---
name: projects
description: Projects in Anchorify — grouping shares inside an org.
---

# Projects

A **project** groups shares inside an org. Every share lives in exactly one project, and the project's slug is part of the share URL:

```
https://anchorify.io/<org>/<project>/<slug>
```

When you sign up, Anchorify creates a default project called `untitled` in your home org. Shares you publish without specifying a project land there.

## Why projects?

Projects exist because Anchorify is shared with non-technical clients, and per-share access toggles get unwieldy fast.
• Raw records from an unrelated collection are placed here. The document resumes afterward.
(** [merge_pdfs(paths, output)] *)
Definition merge_pdfs (paths : list string) (output : string) : M Env unit :=
  log_info (MsgMerging (List.length paths) output) ;;
  merged <- merger_append paths [] ;;
  call (PdfWrite output merged) ;;
  log_info MsgMerged.

(** [for i in idxs: writer.add_page(reader.pages[i])] *)
Fixpoint add_pages (pages : list Page) (idxs : list Z) (acc : list Page)
    : M Env (list Page) :=
  match idxs with
  | [] => ret acc
  | i :: rest =>
      match Py.index pages i with
      | Some pg => add_pages pages rest (acc ++ [pg])
      | None => raise IndexError
      end
  end.

(** [extract_single_page(src, dst, page_no)] *)
Definition extract_single_page (src dst : string) (page_no : Z) : M Env unit :=
  pages <- call (PdfRead src) ;;
  kept <- add_pages pages [page_no - 1] [] ;;
  call (PdfWrite dst kept).

(** [strip_last_pages(src, dst, n_last)] *)
Definition strip_last_pages (src dst : string) (n_last : Z) : M Env unit :=
  pages <- call (PdfRead src) ;;
  let total := Z.of_nat (List.length pages) in
  kept <- add_pages pages (Py.range 0 (Z.max 0 (total - n_last))) [] ;;
  call (PdfWrite dst kept).

(** [strip_specific_pages(src, dst, pages_to_remove)] *)
Definition strip_specific_pages (src dst : string) (pages_to_remove : list Z)
    : M Env unit :=
  pages <- call (PdfRead src) ;;
  let total := Z.of_nat (List.length pages) in
  kept <- add_pages pages
            (filter (fun i => negb (existsb (Z.eqb (i + 1)) pages_to_remove))
                    (Py.range 0 total)) [] ;;
  call (PdfWrite dst kept).

(** *** Download watcher *)

(** [_is_temp_file(fn)] *)
Definition _is_temp_file (fn : string) : bool :=
  Py.endswith_any (Py.lower fn) [".crdownload"; ".tmp"; ".part"; ".partial"].

Definition is_pdf_name (n : string) : bool := Py.endswith (Py.lower n) ".pdf".

Definition is_download_name (n : string) : bool :=
  Py.endswith_any (Py.lower n) [".pdf"; ".crdownload"; ".tmp"; ".part"; ".partial"].

(** The keys of [max(paths, key=os.path.getmtime)], read in order. *)
Fixpoint with_mtime (paths : list string) : M Env (list (string * Z)) :=
  match paths with
  | [] => ret []
  | p :: rest =>
      t <- call (OsGetmtime p) ;;
      keyed <- with_mtime rest ;;
      ret ((p, t) :: keyed)
  end.

Definition latest_by_mtime (paths : list string) : M Env string :=
  keyed <- with_mtime paths ;;
  match keyed with
  | [] => raise (External "ValueError: max() arg is an empty sequence")
  | k :: rest => ret (fst (Py.max_by_key k rest))
  end.

Definition option_string_eqb (a : string) (b : option string) : bool :=
  match b with Some b' => String.eqb a b' | None => false end.

(** One round of the loop of [wait_for_pdf_download]; the loop state is
    [(started, last_base)]. *)
Definition wait_for_pdf_download_body (download_dir : string)
    (existing_files : list string) (rep_name : string)
    (st : bool * option string) : M Env (bool * option string + string) :=
  let '(started, last_base) := st in
  listing <- call (OsListdir download_dir) ;;
  let new := set_difference listing existing_files in
  started <- (if negb started && existsb is_download_name new
              then log_info (MsgDownloadDetected rep_name new) ;; ret true
              else ret started) ;;
  if started : bool then
    let pdfs := filter is_pdf_name new in
    let temps := filter _is_temp_file new in
    if Py.truthy_list pdfs && negb (Py.truthy_list temps) then
      let paths := map (Path.join download_dir) pdfs in
      latest <- latest_by_mtime paths ;;
      s1 <- call (OsGetsize latest) ;;
      time_sleep 1200 ;;
      s2 <- call (OsGetsize latest) ;;
      if (s1 =? s2) && (0 <? s2) then
        log_info (MsgDownloadDone rep_name (Path.basename latest) s2) ;;
        ret (inr latest)
      else
        let base := Path.basename latest in
        last_base <- (if negb (option_string_eqb base last_base)
                      then log_info (MsgAwaitFinish rep_name s1 s2) ;; ret (Some base)
                      else ret last_base) ;;
        time_sleep 800 ;; ret (inl (started, last_base))
    else
      time_sleep 800 ;; ret (inl (started, last_base))
  else
    time_sleep 800 ;; ret (inl (started, last_base)).

(** [wait_for_pdf_download(download_dir, existing_files, rep_name, timeout)] *)
Definition wait_for_pdf_download (download_dir : string)
    (existing_files : list string) (rep_name : string) (timeout : Z)
    : M Env string :=
  t0 <- time_time ;;
  let deadline := t0 + 1000 * timeout in
  log_info (MsgAwaitDownload rep_name) ;;
  r <- while_before (poll_fuel (1000 * timeout) 800) deadline
         (wait_for_pdf_download_body download_dir existing_files rep_name)
         (false, None) ;;
  match r with
  | Some path => ret path
  | None => raise (TimeoutError_download rep_name)
  end.

(** *** Recipients and mail *)

Definition is_recipient_file (fn : string) : bool :=
  Py.endswith_any (Py.lower fn) [".txt"; ".csv"].

(** [read_recipients(folder)] *)
Definition read_recipients (folder : string) : M Env (list string) :=
  listing <- call (OsListdir folder) ;;
  match find is_recipient_file listing with
  | Some fn =>
      lines <- call (ReadLines (Path.join folder fn)) ;;
      ret (filter Py.truthy_str (map Py.strip lines))
  | None => ret []
  end.

Definition outlook_candidates : list string :=
  [ "[seu caminho]\OUTLOOK.EXE"; "[seu caminho]\OUTLOOK.EXE" ].

(** [for path in candidates: if os.path.exists(path): ...; break] *)
Fixpoint start_outlook (candidates : list string) : M Env unit :=
  match candidates with
  | [] => ret tt
  | path :: rest =>
      ex <- call (OsPathExists path) ;;
      if ex : bool then call (Popen path) ;; time_sleep 8000
      else start_outlook rest
  end.

(** [send_email_outlook_html(to_list, subject, html_body, attach)] *)
Definition send_email_outlook_html (to_list : list string)
    (subject html_body attach : string) : M Env unit :=
  catch (call OutlookDispatch)
        (fun _ => start_outlook outlook_candidates ;; call OutlookDispatch) ;;
  call (MailCompose to_list subject html_body attach) ;;
  catch (call MailSend ;; log_info MsgMailSent)
        (fun e => log_error (MsgMailFailed e to_list)).

(** *** Main flow *)

(** The [for attempt in range(1, IMMEDIATE_TRIES + 1)] loop of
    [process_single_report]; the result is [immediate_ok]. *)
Fixpoint immediate_attempts (wait : Z) (rep_name : string) (attempts : list Z)
    : M Env bool :=
  match attempts with
  | [] => ret false
  | attempt :: rest =>
      ok <- catch
              (log_info (MsgImmediateAttempt rep_name attempt (IMMEDIATE_TRIES cfg)) ;;
               export_to_pdf_immediate wait rep_name ;;
               ret true)
              (fun e =>
                 log_warning (MsgImmediateFailed rep_name e) ;;
                 call DriverRefresh ;;
                 time_sleep 1000 ;;
                 ret false) ;;
      if ok : bool then ret true else immediate_attempts wait rep_name rest
  end.

(** The export step of [process_single_report]: immediate attempts, then
    the fallback that waits for the report to be idle. *)
Definition export_stage (wait : Z) (rep_name : string) : M Env unit :=
  immediate_ok <- (if FORCE_EXPORT_IMMEDIATE cfg
                   then immediate_attempts wait rep_name
                          (Py.range 1 (IMMEDIATE_TRIES cfg + 1))
                   else ret false) ;;
  if negb immediate_ok then
    log_info (MsgFallback rep_name) ;;
    export_to_pdf_with_idle wait rep_name
  else ret tt.

Definition raw_artifact (rep : Report) : string :=
  Path.join (RUN_DIR cfg) (name rep ++ "_" ++ DATA_HOJE cfg ++ ".pdf").

Definition derived_artifact (rep : Report) (suffix : string) : string :=
  Path.join (RUN_DIR cfg) (name rep ++ "_" ++ DATA_HOJE cfg ++ "_" ++ suffix ++ ".pdf").

(** The page rule of [process_single_report]; the result is [final_path]. *)
Definition apply_page_rule (rep : Report) (destino : string) : M Env string :=
  let rep_name := name rep in
  if Py.truthy_int (extract_page rep) then
    let page := match extract_page rep with Some n => n | None => 0 end in
    let only := derived_artifact rep ("pg" ++ Py.str_of_int page) in
    log_info (MsgExtracting rep_name page) ;;
    extract_single_page destino only page ;;
    ret only
  else if Py.truthy_int (drop_last_pages rep) then
    let n := match drop_last_pages rep with Some n => n | None => 0 end in
    let trimmed := derived_artifact rep "sem_ult" in
    log_info (MsgDroppingLast rep_name n) ;;
    strip_last_pages destino trimmed n ;;
    ret trimmed
  else if Py.truthy_opt_list (drop_pages rep) then
    let l := match drop_pages rep with Some l => l | None => [] end in
    let trimmed := derived_artifact rep "sem_paginas" in
    log_info (MsgDroppingPages rep_name l) ;;
    strip_specific_pages destino trimmed l ;;
    ret trimmed
  else ret destino.
(** * A shallow embedding of the fetching engine (mget.c) and of the resolver
      (libwget/net.c), with the properties of the specification stated over it.

    Layout: the embedding comes first, one module per source area ([Iri],
    [Options], [CStr], [Net], [Persist], [Admission], [Sitemap], [Http],
    [Metalink]); the theorems follow, grouped the same way ([NetSpec],
    [PersistSpec], [AdmissionSpec], [SitemapSpec], [HttpSpec],
    [MetalinkSpec]).

    Conventions of the embedding:
    - a C [int], [long long] or [size_t] is a [Z]; where a value is stored back
      into a fixed-width object the wrap-around is written out;
    - a NUL-terminated [char *] is a [string], a nullable one an [option string];
    - a vector or a linked list is a [list]; a hashmap used as a set a [gset];
    - global mutable state is an explicit record threaded through the calls;
    - calls into the operating system or into libraries that are not part of
      the modelled sources are answered by an explicit environment value, and
      the observable actions are recorded in a trace of events. *)

From Stdlib Require Import ZArith Lia List Ascii String.
From stdpp Require Import base decidable option list gmap strings pretty.

Set Default Proof Using "Type".

(* ===================================================================== *)
(** * URLs as the fetching engine sees them *)
(* ===================================================================== *)

Module Iri.

Inductive iri_scheme := IRI_SCHEME_HTTP | IRI_SCHEME_HTTPS.

#[export] Instance iri_scheme_eq_dec : EqDecision iri_scheme.
Proof. solve_decision. Defined.
(** * Video-scene service: the scene parser, the two generation routines,
      the HTTP handler and the two entry points of [app.py] and [crew.py].

    Python text is modelled by [string]; a character stands for the code
    point of the same number, so the development covers texts over
    U+0000..U+00FF, with Python's [str.isspace] and [str.lower] on that
    range.  Python values that cross a function boundary (dicts, lists,
    JSON bodies) live in [pyval]; a dict is an association list in
    insertion order, the order [json.dumps] prints; JSON numbers are
    integers.  Code that may raise runs in the [py] monad, whose exceptions
    are the instances of [Exception], the ones [except Exception] catches.
    What the program cannot decide by itself (the environment, the client
    library, the chat service) is a [world]. *)

From Stdlib Require Import String Ascii List Bool Arith ZArith.
From Stdlib Require Import DecimalString.
From Stdlib Require QArith.
Import ListNotations.

Local Open Scope string_scope.
Local Open Scope list_scope.

(** ** Python builtins on [str] *)

Module PyStr.

Definition nl : ascii := "010"%char.
Definition colon : ascii := ":"%char.
Definition comma : ascii := ","%char.

(** The one-character string holding a line break. *)
Definition nls : string := String nl EmptyString.

(** [str.isspace] on one code point below U+0100. *)
Definition is_space (c : ascii) : bool :=
  let n := nat_of_ascii c in
  (((9 <=? n) && (n <=? 13)) || ((28 <=? n) && (n <=? 32))
   || (n =? 133) || (n =? 160))%nat.

(** [str.lower] on one code point below U+0100. *)
Definition lower_char (c : ascii) : ascii :=
  let n := nat_of_ascii c in
  if (((65 <=? n) && (n <=? 90))
      || ((192 <=? n) && (n <=? 214))
      || ((216 <=? n) && (n <=? 222)))%nat
  then ascii_of_nat (n + 32) else c.

Fixpoint lower (s : string) : string :=
  match s with
  | EmptyString => EmptyString
  | String c s' => String (lower_char c) (lower s')
  end.

Fixpoint lstrip (s : string) : string :=
  match s with
  | EmptyString => EmptyString
  | String c s' => if is_space c then lstrip s' else s
  end.

Fixpoint rstrip (s : string) : string :=
  match s with
  | EmptyString => EmptyString
  | String c s' =>
      match rstrip s' with
      | EmptyString => if is_space c then EmptyString else String c EmptyString
      | r => String c r
      end
  end.

(** [s.strip()] *)
Definition strip (s : string) : string := rstrip (lstrip s).

(** Truth value of a [str]: non-empty. *)
Definition nonempty (s : string) : bool :=
  match s with EmptyString => false | String _ _ => true end.

(** [s.startswith(p)] *)
Definition startswith (s p : string) : bool := String.prefix p s.

(** [c in s] for a one-character [c]. *)
Fixpoint contains (c : ascii) (s : string) : bool :=
  match s with
  | EmptyString => false
  | String a s' => Ascii.eqb a c || contains c s'
  end.
(* ===== verification/_CoqProject ===== *)
-Q . S2P
Prelude.v
Utils.v
Bytes.v
Paths.v
Data.v
Text.v
Platform.v
Monad.v
Sim.v
Logging.v
Cli.v
Signalfd.v
Control.v
Service.v
Registry.v
Ledger.v
Handlers.v
Reload.v
Status.v
Supervisor.v
Fuel.v
Startup.v
Exits.v
Deadlines.v
Idempotence.v
Policy.v
Refinement.v
Convergence.v
Shutdown.v
Images.v
Typing.v
Run.v
(* ===== verification/Prelude.v ===== *)
(** * svlopp: a verification library for the process supervisor

    svlopp (src/src/, about 1900 lines of Rust) supervises a set of
    configured services.  One thread waits on an epoll set of three
    descriptors: a signalfd (SIGHUP reloads the configuration, SIGCHLD reaps
    children, SIGTERM and SIGINT request a shutdown), a one-second timerfd
    (kill deadlines, pending and fallback actions) and a control FIFO (start,
    stop and restart requests).  All handlers change one registry of
    services; after the handlers the registry is written to a status file.

    ** Files and sources

    - [Prelude], [Utils], [Bytes]: results, generic list and map lemmas, the
      hint database and tactics; constants, [cvt] and [is_crash_signal] of
      utils.rs; little-endian codecs and buffers.
    - [Paths]: the components of a path, by which std compares [PathBuf]s.
    - [Data], [Text]: the types of service.rs with their pure operations
      ([ExitReason], [ServiceStopReason], [ServiceState], [StopSignal],
      [ServiceConfig], [ServiceIdGen], [ServicePendingAction], [Service]) and
      their [Display] texts.
    - [Platform]: [sysop], the signature of every call the program makes
      outside its sources, with the type it returns; the class [Platform]
      interprets it over an abstract platform state, and [PlatformLaws] and
      [WriteProgress] state the documented behaviour the proofs use.  A
      theorem takes only the laws it needs.
    - [Monad]: computations with a mutable state, errors, panics and a trace
      of the calls made; weakest preconditions; the ledger, which replays a
      trace and keeps the set of forked and unreaped processes; computations
      that leave the ledger alone.
    - [Sim]: a simulated kernel with scripted answers.  It satisfies every
      law, so no theorem is vacuous, and it runs the model: the witnesses and
      examples are evaluated on it.
    - [Logging], [Cli]: logging.rs and cli.rs.  [LOG_LEVEL] is a field of the
      world; every [svlogg!] of the sources is a call of [svlogg] in the
      definition that models its function.  [parse] decodes each argument as
      [std::env::args] does, with its panic on one that is not Unicode.
    - [Signalfd]: signalfd.rs and timerfd.rs.
    - [Control]: control.rs, the wire frames and the FIFO.
    - [Service]: service.rs on one service: [Service::new], [update_config],
      [start_service] with the child's side of the fork ([child_setup],
      [child_exec]), [stop_service], [force_kill_service_process].
    - [Registry]: [ServiceRegistry] of service.rs, its two maps as finite
      maps; the invariant [registry_wf] (the two maps are inverse to each
      other, ids key their own services) and its dynamic part [reg_inv] (the
      registered pids are unreaped children and are the ledger's); the
      abstract life cycle [lifecycle], [evolves].
    - [Ledger]: what the ledger means for a trace.
    - [Handlers]: [apply_control_op], [handle_sigchld] and the loops of main.rs
      over the registry: initial start, timer tick, shutdown request.
    - [Reload]: [from_config_file], [service_ids], [reload_services].
    - [Status]: status.rs, [write_all], [format_status], [flush_status_file].
    - [Supervisor]: main.rs, a definition per branch of the loop ([handle_hup],
      [handle_chld], [handle_term]; [handle_sfd], [handle_tfd], [handle_pfd];
      [run_loop], [setup], [run], [main]); its invariant [sv_inv] and its
      triples.
    - [Fuel]: what the fuel of the loops means: [m ⊑ m'] when [m] is [m'] cut
      short.
    - [Startup]: what a successful [setup] did, the load of the configuration.
    - [Exits]: a process leaves the program's code only as a forked child, or
      for want of a stderr.
    - [Deadlines]: where the deadline of a stopping service comes from, and
      when process groups are killed; a second invariant, kept by every
      handler next to the registry's.
    - [Idempotence]: a second reload of the same configuration.
    - [Policy]: the abstract specification of the event loop, a machine whose
      state is one [entry] per service and whose steps react to events; it
      shares the data types of the sources and none of their operations.
    - [Refinement]: the abstraction [policy_of] from the supervisor's state to
      the machine's, and [acts], the handlers as sequences of its steps.
    - [Convergence]: what lasts of a reload, first for one entry of the
      machine, then for the services.
    - [Shutdown]: the rounds of the loop, and when it is left.
    - [Images]: where the vectors of a service come from; an invariant pass
      that follows the child's side of the forks.
    - [Typing]: the ranges of the Rust types that the model's own types do
      not have, for all that the supervisor keeps.
    - [Run]: the theorems on the whole program.

    ** How state and effects correspond to the code

    What a Rust function borrows as [&mut] is the state of the computation
    that models it, and survives its errors.  [?] is [bind] on an error,
    [expect] and slice indexing are panics, a match on a [Result] is [catch].
    A call outside the sources is [sys op]; it is answered by the platform and
    appended to the trace.  [fork] returns twice: the child's arm of
    [start_service] ends in [Gone], the exec of a new image or the exit of the
    child; the rest of the computation is the parent's.  The arms are chosen
    by what the platform returns, so a theorem about all platforms is about
    both; the child's arm is the subject of [child_exec_follows_plan].  A
    panic that the program's own text can raise is the outcome [Panic], which
    the theorems exclude, but for one: an argument that is not Unicode, at
    the start of [main] (see [main_exits]).  The panic of [eprintln!], when stderr cannot be
    written, ends the process at the environment's choice: it is a [Gone] of
    its own ([ProcPanic], [stderr_lost]), about which weakest preconditions say
    nothing, and which the theorems on the ends of [run] and [main] list.  A
    hash map is a [gmap]; each iteration over one visits its entries in an
    order the platform chooses.  Machine integers are [Z] with their bounds
    written out, file descriptors and [sigset_t] values are opaque numbers, an
    [Instant] is its nanoseconds, with the overflow check of [Add].  Strings
    and paths are byte strings; two [ServiceConfig]s are compared by [≡], which
    takes the components of their paths, as the derived [PartialEq] does, so a
    reload that only respells a path changes nothing ([respelled_path_kept]).

    ** The theorems

    - The whole program (Run): safety of [run] for any input and any number of
      iterations, only own unreaped children are ever signalled, SIGKILL
      only after the stop signal and the configured timeout, the process
      group of a child killed exactly when its end is reported, the pid map
      is the set of unreaped children, no process is made before the setup is
      complete, a child ends on its plan under the mask svlopp was started
      with and executes only configured command lines, all that is kept is in
      the range of its Rust type, and the exit codes of [main].
    - The specification (Policy, Refinement, Run): [run_refines_policy], a
      simulation: whatever the run did to its services, the policy does on
      the events of the run.  The policy says what has to happen to a service,
      and that it is left undone only where a call made for it was refused;
      the same justification by events is in what the theorems on the handlers
      say of each service ([did_fork], [stop_answered], [start_refused] and
      [reload_refused] in Service).
    - Progress (Shutdown, Convergence): the loop is left in the round in which
      the last child is reaped after a shutdown was requested; what a reload
      could not do at once is done when the processes have ended.
    - The events (Handlers, Reload, Idempotence, Supervisor): for each handler
      its complete effect on every service, the signals it sends, the panics
      it cannot reach, and when the loop is left; reloading twice is reloading
      once.
    - One service and one registry (Service, Registry, Data): the branches of
      start, stop and update with the errors and what they leave behind, the
      child's plan, the pid index, stop reasons, the id generator.
    - Input and output (Control, Signalfd, Status, Cli, Logging): round trips
      of frames, batches and texts, partial reads and writes, atomic
      replacement of the status file, the grammar of the command line.
    - Termination: [run_loop] serves for ever, and its [fuel] counts epoll
      waits; theorems hold for every [fuel], and the lemma [fuel_only_cuts]
      shows that a run with less is a beginning of the run with more.
      [bound] limits the wait loop of one SIGCHLD and the writes of one flush.
      [write_all_complete] shows that the length of the text is enough for a
      flush on a platform that satisfies [WriteProgress].  The wait loop runs
      as long as [wait] delivers statuses ([handle_sigchld_drains]), so a
      bound above their number is enough; no number is enough for every
      platform, since svlopp is a subreaper and the orphans it adopts and
      kills in the loop deliver statuses too.  All other loops are
      structural.

    The examples ending the files run the model on scenarios; several show
    behaviours worth knowing: [restart_during_shutdown],
    [interrupted_wait_ends_loop] (Supervisor), [readded_service_removed]
    (Reload), [update_config_not_atomic] (Service), [newline_in_name] (Status)
    and [crash_while_stopping_restarts] (Handlers).

    ** Not modelled

    The deserialization derived by serde and toml, a parameter
    [toml_from_str]; the texts that the C library and rustix give errors, pids
    and wait statuses in log messages, parameters as well; closing descriptors
    on drop; what a service does after its exec.  The supervisor has one thread, so handlers do not
    interleave; what the outside does between two calls is the platform's
    answer to the next one.

    ** What does not hold

    That every shutdown ends whatever the services do is not a property of the
    program: see [restart_during_shutdown].  A failed reload is not undone: see
    [reload_services_safe] for what it leaves. *)

From stdpp Require Export base tactics list gmap strings fin_maps sets pretty.

Declare Scope svlopp_scope.
Delimit Scope svlopp_scope with svlopp.

(** [result E A] is Rust's [Result<A, E>]. *)
Inductive result (E A : Type) : Type :=
| ROk (a : A)
| RErr (e : E).
Arguments ROk {E A} a.
Arguments RErr {E A} e.

#[global] Instance result_eq_dec `{EqDecision E, EqDecision A} :
  EqDecision (result E A).
Proof. solve_decision. Defined.

(** [r.map_err(f)]. *)
Definition map_err {E F A} (f : E → F) (r : result E A) : result F A :=
  match r with ROk a => ROk a | RErr e => RErr (f e) end.

(** [o.ok_or_else(|| e)]. *)
Definition ok_or {E A} (o : option A) (e : E) : result E A :=
  match o with Some a => ROk a | None => RErr e end.

(** The trait [fmt::Display] of the standard library: [display x] is what
    [format!("{}", x)] yields. *)
Class Display (A : Type) := display : A → string.
#[global] Instance display_string : Display string := λ s, s.
#[global] Instance display_Z : Display Z := pretty.

(** * Hint databases and tactics *)

(** Facts about the registry and the worlds a handler can reach; every
    component file adds its preservation lemmas. *)
Create HintDb svlopp.

(** Eliminate existentials and conjunctions of the context. *)
Ltac decompose_ctx :=
  repeat match goal with
  | H : ∃ _, _ |- _ => destruct H
  | H : _ ∧ _ |- _ => destruct H
  end.

(** Case analysis on the scrutinee of the first match of the goal. *)
Ltac case_goal :=
  match goal with
  | |- context [match ?x with _ => _ end] => destruct x eqn:?
  end.

(** * Generic lemmas *)

Section lists.
Context {A B : Type}.
Implicit Types l : list A.

(** The elements left to visit and the ones visited partition a
    duplicate-free list. *)
Lemma NoDup_app_cons_notin l1 x l2 :
  NoDup (l1 ++ (x :: l2)) → x ∉ l1 ∧ x ∉ l2.
Proof.
  intros (_ & Hd & Hc)%NoDup_app. apply NoDup_cons in Hc as [Hx _].
  split; [|done]. intros Hin. apply (Hd x Hin). left.
Qed.
End lists.

(** The values of a map whose lookups are injective have no duplicates. *)
Lemma NoDup_fmap_fst_inj (ids : gmap string Z) (names : list (string * Z)) :
  (names ≡ₚ map_to_list ids) →
  (∀ n1 n2 k, ids !! n1 = Some k → ids !! n2 = Some k → n1 = n2) →
  NoDup names.*2.
Proof.
  intros Hp Hinj. rewrite Hp.
  assert (Hl : ∀ n k, (n, k) ∈ map_to_list ids → ids !! n = Some k)
    by (intros n k; by rewrite elem_of_map_to_list).
  pose proof (NoDup_map_to_list ids) as Hnd. clear Hp. revert Hl Hnd.
  generalize (map_to_list ids). intros l Hl. induction l as [|[n k] l IH]; [constructor|].
  intros [Hn Hnd]%NoDup_cons. apply NoDup_cons. split.
  - intros ([n' k'] & Heq & Hin)%list_elem_of_fmap. simpl in Heq. subst k'. apply Hn.
    assert (n = n') as ->; [|done]. apply (Hinj _ _ k); apply Hl; set_solver.
  - apply IH; [|done]. intros n' k' Hin. apply Hl. by right.
Qed.
(* ===== verification/Paths.v ===== *)
(** What the sources use of the equality of [std::path::PathBuf]: two paths
    are equal when they have the same components, not the same text. *)
From S2P Require Import Prelude.

Definition slash : Ascii.ascii := Ascii.ascii_of_nat 47.
Definition dot : Ascii.ascii := Ascii.ascii_of_nat 46.

(** [s] cut at each [sep]. *)
Fixpoint split_on (sep : Ascii.ascii) (s : string) : list string :=
  match s with
  | "" => [""]
  | String c s' =>
      if bool_decide (c = sep) then "" :: split_on sep s'
      else match split_on sep s' with
           | part :: parts => String c part :: parts
           | [] => [String c ""]
           end
  end.

(** [std::path::Component], on Unix. *)
Inductive component : Type :=
| RootDir
| CurDir
| ParentDir
| Normal (name : string).

#[global] Instance component_eq_dec : EqDecision component.
Proof. solve_decision. Defined.

(** A part of a path that is not its first: repeated separators, those at
    the end and [.] do not count. *)
Definition component_of (part : string) : option component :=
  if bool_decide (part = "") || bool_decide (part = ".") then None
  else if bool_decide (part = "..") then Some ParentDir
  else Some (Normal part).

(** [Path::components]. *)
Definition components (path : string) : list component :=
  match split_on slash path with
  | first :: parts =>
      (if bool_decide (path = "") then []
       else if bool_decide (first = "") then [RootDir]
       else if bool_decide (first = ".") then [CurDir]
       else option_list (component_of first)) ++ omap component_of parts
  | [] => []
  end.

Example components_respelled :
  components "/a/b" = [RootDir; Normal "a"; Normal "b"] ∧
  components "/a//b/" = components "/a/b" ∧ components "/./a/./b/." = components "/a/b" ∧
  components "a/b" ≠ components "/a/b" ∧ components "./a" ≠ components "a" ∧
  components "/a/../b" ≠ components "/b" ∧ components "" = [] ∧ components "//" = [RootDir].
Proof. vm_compute. done. Qed.
(* ===== verification/Monad.v ===== *)
(** The monad the functions of the program are written in, and the rules to
    reason about them.

    [M S E A] is a computation with a mutable state [S] (what the Rust
    function borrows as [&mut]), errors [E] and result [A], over a [world]:
    the platform's state and the trace of the calls made so far.  What a
    computation did to its state survives an error, as it does through a
    [&mut] borrow.  [wp m Φ s w] is the weakest precondition of [m] from the
    state [s] and the world [w]; there is one rule per way of building a
    computation, and a rule for loops over the elements of a list. *)
From S2P Require Import Prelude Utils Data Platform.
Local Open Scope Z_scope.

(** * Worlds *)

Inductive event : Type :=
| Ev {A : Type} (op : sysop A) (r : A).

Record world (K : Type) : Type := World {
  kst : K;
  trace : list event;
  (** the static [LOG_LEVEL] of logging.rs *)
  log_max : Z
}.
Arguments World {K} _ _ _.
Arguments kst {K} _.
Arguments trace {K} _.
Arguments log_max {K} _.

(** The world after an event. *)
Abbreviation extend w k ev := (World k (trace w ++ [ev]) (log_max w)).

(** The events between two worlds. *)
Definition events {K} (w w' : world K) : list event :=
  drop (length (trace w)) (trace w').

Lemma events_app {K} (w w' : world K) evs : trace w' = trace w ++ evs → events w w' = evs.
Proof. unfold events. intros ->. by rewrite drop_app_length. Qed.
With projects you can:

- Invite a client as a **viewer** of one project and keep the rest of your work invisible to them.
- Move a share between projects later (the URL redirects automatically — old links keep working).
- Rename a whole batch of share URLs by renaming the project slug, without re-publishing each share.

## Creating a project

Web: there's no UI for it yet — use the CLI or the API for now.

CLI:

```bash
anchorify project create q1-reports
anchorify project create q1-reports --name "Q1 Reports"
```

API:

```bash
curl -X POST https://anchorify.io/api/v1/orgs/<org-slug>/projects \
  -H "authorization: Bearer $REPO_SHARE_TOKEN" \
  -H "content-type: application/json" \
  -d '{"slug":"q1-reports","name":"Q1 Reports"}'
```

Slugs follow the same rules as share slugs: lowercase alphanumerics + hyphens, 1–60 chars. Reserved words (`settings`, `members`, `invite`, etc.) are blocked.

## Listing projects

```bash
anchorify project list           # human-readable
anchorify project list --json    # machine-readable
```

API: `GET /api/v1/orgs/<org-slug>/projects`. Org members see every project; project-only viewers see just the ones they're a member of.

## Renaming a project

Renaming a project slug writes a redirect so old share URLs in the project keep resolving (`/<org>/<old-slug>/<share> → /<org>/<new-slug>/<share>`).

```bash
anchorify project rename old-slug new-slug
```

The CLI prompts for type-to-confirm by default. Pass `--yes` to skip.

## Publishing into a multi-project org

When your org has 2+ projects, the publish endpoint requires a `--project` flag:

```bash
anchorify report.md --project q1-reports
```

If you forget it the CLI prints the list of available projects and the exact retry command, so you don't have to look anything up.

## Deleting a project

Three rules:

1. **Last-project block.** An org must keep at least one project. The CLI and API both refuse to delete the only project in an org.
2. **Empty project.** Deletes immediately.
3. **Project with shares.** You have to pick a strategy:
   - `delete`: remove the project and the shares with it. The CLI requires you to type-to-confirm the project slug, since this is destructive.
   - `move`: move the shares to another project in the same org first, then delete the now-empty project.

CLI (interactive):

```bash
anchorify project delete q1-reports
# CLI prompts for strategy + target if applicable.
```

CLI (scripted):

```bash
anchorify project delete q1-reports --strategy delete --yes
anchorify project delete q1-reports --strategy move --target q2-reports --yes
```

API: `DELETE /api/v1/orgs/<org-slug>/projects/<pslug>?strategy=delete` or `?strategy=move&target=<pslug>`.

## Sharing access (project viewers)

Adding viewers to a single project — without giving them admin access to the whole org — happens through invites. See [invites](/docs/invites). On a share page in your org, the chrome includes an **Invite** button for admins; the modal lets you pick "this project (viewer)" or "this org (admin)".